Finalists for the Jacqueline Woodson Award for LGBTQ+ Young Adult and Children’s Literature are:

  • Blackward, by Lawrence Lindell (Drawn & Quarterly)
  • Dragging Mason County, by Curtis Campbell (Annick Press)
  • Salma Writes a Book, by Danny Ramadan (Annick Press)
  • The Otherwoods, by Justine Pucella Winans (Bloomsbury Children’s Books)

This is the first year The Publishing Triangle has given an award for Young Adult and Children’s Literature, and its namesake, Jacqueline Woodson, is expected to personally present it at the awards ceremony. It is funded by Rob Byrnes.

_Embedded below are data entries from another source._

Lemma entries_of_app t q1 q2 :
  entries_of t (q1 ++ q2) = entries_of t q1 ++ entries_of t q2.
Proof. apply filter_app. Qed.

Lemma entries_of_erase t q i e :
  q !! i = Some e →
  (∀ j e', j < i → q !! j = Some e' → mThreadId e' ≠ mThreadId e) →
  entries_of t [e] ++ entries_of t (delete i q) = entries_of t q.
Proof.
  intros He Hb. rewrite delete_take_drop.
  rewrite <- (take_drop_middle q i e He) at 3.
  change (e :: drop (S i) q) with ([e] ++ drop (S i) q).
  rewrite !entries_of_app. unfold entries_of.
  destruct (decide (mThreadId e = t)) as [Heq|Hne].
  - rewrite (filter_none _ (take i q)); [done|].
    apply Forall_forall. intros e' [j Hj]%list_elem_of_lookup Heq'.
    pose proof (lookup_lt_Some _ _ _ Hj) as Hlt. rewrite length_take in Hlt.
    rewrite lookup_take_lt in Hj by lia.
    apply (Hb j e'); [lia|done|congruence].
  - rewrite (filter_cons_False _ e) by done. by rewrite filter_nil.
Qed.

Lemma init_Hist : Hist [] init.
Proof.
  intros _. split; [done|]. exists [], []. by split.
Qed.

(** The two ways a trip round the loop can go. *)
Lemma iteration_cases st st' :
  iteration st = Some st' →
  ∃ i e st1, mCurrentLog st = Some i ∧ mLogQueue st !! i = Some e ∧
    (st' = set_thread Draining st1 ∨
     st' = set_thread Waiting (set_mutex false st1)) ∧
    ((mFlushed (mFunctor e st) = true ∧ st1 = after_flush i e st) ∨
     (mFlushed (mFunctor e st) = false ∧ st1 = after_keep i e st)).
Proof.
  intros Hit. unfold iteration in Hit.
  destruct (mCurrentLog st) as [i|] eqn:Hcur;
    [|unfold do_body in Hit; by rewrite Hcur in Hit].
  destruct (mLogQueue st !! i) as [e|] eqn:He;
    [|unfold do_body in Hit; rewrite Hcur in Hit; simpl in Hit;
      by rewrite He in Hit].
  exists i, e.
  destruct (mFlushed (mFunctor e st)) eqn:Hfl.
  - rewrite (do_body_flush st i e) in Hit by done. simpl in Hit.
    injection Hit as <-. exists (after_flush i e st).
    split; [done|]. split; [done|]. split; [|by left].
    case_bool_decide; [by left|by right].
  - rewrite (do_body_keep st i e) in Hit by done. simpl in Hit.
    injection Hit as <-. exists (after_keep i e st).
    split; [done|]. split; [done|]. split; [|by right].
    destruct (loop_cond _); [by left|by right].
Qed.

Lemma step_closing l st st' :
  Inv st → step l st = Some st' → mClosing st' = false → mClosing st = false.
Proof.
  intros [Hs _ _ _ _ _]. destruct l as [id value| |]; simpl.
  - destruct (mLogMutex st); [done|]. intros [= <-]. unfold write. simpl.
    destruct (mCurrentThreadId st) as [o|]; [|done].
    destruct (decide (o = id)); [|done]. by destruct (mCurrentLog st).
  - destruct (mLogMutex st); [done|]. by intros [= <-].
  - unfold serialize. destruct (mThread st); try done.
    + destruct (mLogMutex st); [done|]. destruct (wake_pred st); [|done].
      by intros [= <-].
    + destruct (mClosing st) eqn:Hcl; [|done]. intros [= <-].
      destruct (close_outer_spec st Hs) as (ts & _ & D).
      unfold closing_path, flush.
      set (st2 := close_outer _ st) in *. clearbody st2.
      destruct D as [D1 D2 D3 D4 D5 D6 D7 D8 D9]. simpl. congruence.
    + intros (i & e & st1 & _ & _ & [-> | ->] & [[_ ->]|[_ ->]])%iteration_cases;
        done.
Qed.

Lemma write_Hist ls st id value :
  Inv st → Hist ls st → Hist (ls ++ [Append id value]) (write id value st).
Proof.
  intros [Hs _ _ _ _ _] HH Hcl.
  assert (mClosing st = false) as Hcl0.
  { revert Hcl. unfold write. simpl.
    destruct (mCurrentThreadId st) as [o|]; [|done].
    destruct (decide (o = id)); [|done]. by destruct (mCurrentLog st). }
  destruct (HH Hcl0) as (Happ & segs & rest & [L1 L2 L3 L4 L5]).
  assert (invoked (write id value st) = invoked st) as Hinv.
  { unfold write. simpl. destruct (mCurrentThreadId st) as [o|]; [|done].
    destruct (decide (o = id)); [|done]. by destruct (mCurrentLog st). }
  assert (mStream (write id value st) = mStream st) as Hstr.
  { unfold write. simpl. destruct (mCurrentThreadId st) as [o|]; [|done].
    destruct (decide (o = id)); [|done]. by destruct (mCurrentLog st). }
  split.
  - intros t. rewrite appended_snoc, Happ, Hinv, write_queue.
    rewrite app_assoc, (entries_of_app t (_ ++ _)). unfold values.
    rewrite fmap_app. f_equal. unfold appended, entries_of. simpl.
    destruct (decide (id = t)) as [->|Hne].
    + by rewrite filter_cons_True.
    + by rewrite filter_cons_False.
  - exists segs, rest. split; rewrite ?Hinv, ?Hstr, ?write_cout; try done.
    destruct (mCurrentThreadId st) as [o|] eqn:Ho.
    + assert (mCurrentThreadId (write id value st) = Some o) as ->; [|done].
      unfold write. simpl. rewrite Ho.
      destruct (decide (o = id)); [|done]. by destruct (mCurrentLog st).
    + destruct rest as [|e rest]; [done|].
      apply Forall_cons in L5 as [[? _] _]. done.
Qed.

Lemma rendering_values_snoc es e :
  rendering (values (es ++ [e])) = rendering (values es) +:+ rendered (mValue e).
Proof. unfold values. rewrite fmap_app. apply rendering_snoc. Qed.

Lemma erase_history t st i e :
  Sched (mLogQueue st) (Some i) (mCurrentThreadId st) →
  mLogQueue st !! i = Some e →
  values (entries_of t ((invoked st ++ [e]) ++ delete i (mLogQueue st))) =
  values (entries_of t (invoked st ++ mLogQueue st)).
Proof.
  intros Hs He.
  destruct (sched_cursor _ _ _ Hs i eq_refl) as (e' & He' & _ & Hb).
  assert (e' = e) as -> by congruence.
  rewrite <- app_assoc, !entries_of_app.
  by rewrite (entries_of_erase t _ i e).
Qed.

Lemma after_flush_Hist ls st i e :
  Inv st → Hist ls st → mClosing st = false →
  mCurrentLog st = Some i → mLogQueue st !! i = Some e →
  flushes (mValue e) = true →
  Hist ls (after_flush i e st).
Proof.
  intros [Hs _ _ _ _ _] HH Hcl Hcur He Hfl _. rewrite Hcur in Hs.
  destruct (HH Hcl) as (Happ & segs & rest & [L1 L2 L3 L4 L5]).
  destruct (sched_cursor _ _ _ Hs i eq_refl) as (e' & He' & Ho & _).
  assert (e' = e) as -> by congruence.
  split.
  - intros t. rewrite Happ. symmetry. by apply erase_history.
  - exists (segs ++ [rest ++ [e]]), []. unfold after_flush. split; simpl.
    + rewrite L1, concat_app. simpl. by rewrite !app_nil_r, app_assoc.
    + apply Forall_app. split; [done|]. apply Forall_singleton.
      exists rest, e. split; [done|]. split; [done|].
      eapply Forall_impl; [exact L5|]. intros x [Hx ?]. split; [|done].
      rewrite Ho in Hx. by injection Hx.
    + rewrite fmap_app, L3, L4. simpl. f_equal. f_equal.
      by rewrite rendering_values_snoc.
    + done.
    + done.
Qed.

Lemma after_keep_Hist ls st i e :
  Inv st → Hist ls st → mClosing st = false →
  mCurrentLog st = Some i → mLogQueue st !! i = Some e →
  flushes (mValue e) = false →
  Hist ls (after_keep i e st).
Proof.
  intros [Hs _ _ _ _ _] HH Hcl Hcur He Hfl _. rewrite Hcur in Hs.
  destruct (HH Hcl) as (Happ & segs & rest & [L1 L2 L3 L4 L5]).
  destruct (sched_cursor _ _ _ Hs i eq_refl) as (e' & He' & Ho & _).
  assert (e' = e) as -> by congruence.
  split.
  - intros t. rewrite Happ. symmetry. by apply erase_history.
  - exists segs, (rest ++ [e]). unfold after_keep. split; simpl.
    + by rewrite L1, app_assoc.
    + done.
    + done.
    + by rewrite L4, rendering_values_snoc.
    + apply Forall_app. split; [done|]. by apply Forall_singleton.
Qed.
(** * Count sketch: the in-memory, streaming and map-reduce implementations

    A shallow embedding of the three functions of the count-sketch notebook
    ([countSketchInMemroy], [countSketchStreaming], [countSketchMapReduce])
    and of the numpy and Spark operations they call.

    Modelling decisions.
    - The matrices of the notebook come from [np.loadtxt] and [np.asfarray]:
      their entries are IEEE 754 binary64 numbers.  An entry is a
      [spec_float] of the Standard Library, and [+] and [*] are its
      round-to-nearest-even addition and multiplication for a precision of
      53 bits ([fadd], [fmul]).  Integer arrays are not modelled.
    - A two-dimensional numpy array is a record holding its number of rows
      and the list of its columns; numpy arrays are rectangular, which is the
      predicate [wf_ndarray].
    - numpy does not fix the order in which [np.sum] adds the numbers of a
      row (it depends on the layout of the array in memory), and its releases
      differ on [np.random.choice(a, 0)] for [a ≤ 0].  Both are fields of the
      record [numpy], an input of the model; the theorems hold for every
      order of summation.
    - Spark fixes neither the order in which a reducer receives the results
      of the map side nor the order of the keys that [collect] returns.  Both
      are fields of the record [spark], an input of the model.
    - The global random generator is an oracle: the outcome of each call to
      [np.random.choice] (or [np.random.randint]) is an input of the model,
      and the contract of the call (length and range of the sample) is the
      predicate [choice_outcome].
    - Python exceptions are the [Raise] results of an error monad.
    - The sketchers are given twice: as functions on array values, and, for
      their effect on the arrays of the caller, as programs on references
      into a store of arrays ([countSketchInMemroy_ref],
      [countSketchStreaming_ref]); the two agree.
    - The module [Exact] holds the sketch in the arithmetic of the integers,
      the reference against which the floating-point results are compared:
      [int_value] reads a binary64 number that is an integer.  A result is
      equal to its exact counterpart when no operation is rounded; the
      theorems ask for a matrix of integers whose rows add up, in absolute
      value, to less than [2^53] ([bounded_rows]), and the lemmas named
      [..._rounds] show what happens beyond. *)

From Stdlib Require Import ZArith List Lia SpecFloat.
From stdpp Require Import base list gmap.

About the Publishing Triangle
The purpose of the Publishing Triangle is to further the publication of books and other materials written by LGBTQ+ authors or with LGBT themes. Founded in 1988, the organization works to create support and a sense of community for LGBTQ+ people in the publishing industry. It offers the OUTspoken LGBTQ+ Reading series, forums, and networking and social opportunities for its members. In addition, it sponsors programs to increase awareness of and appreciation for LGBTQ+ literature.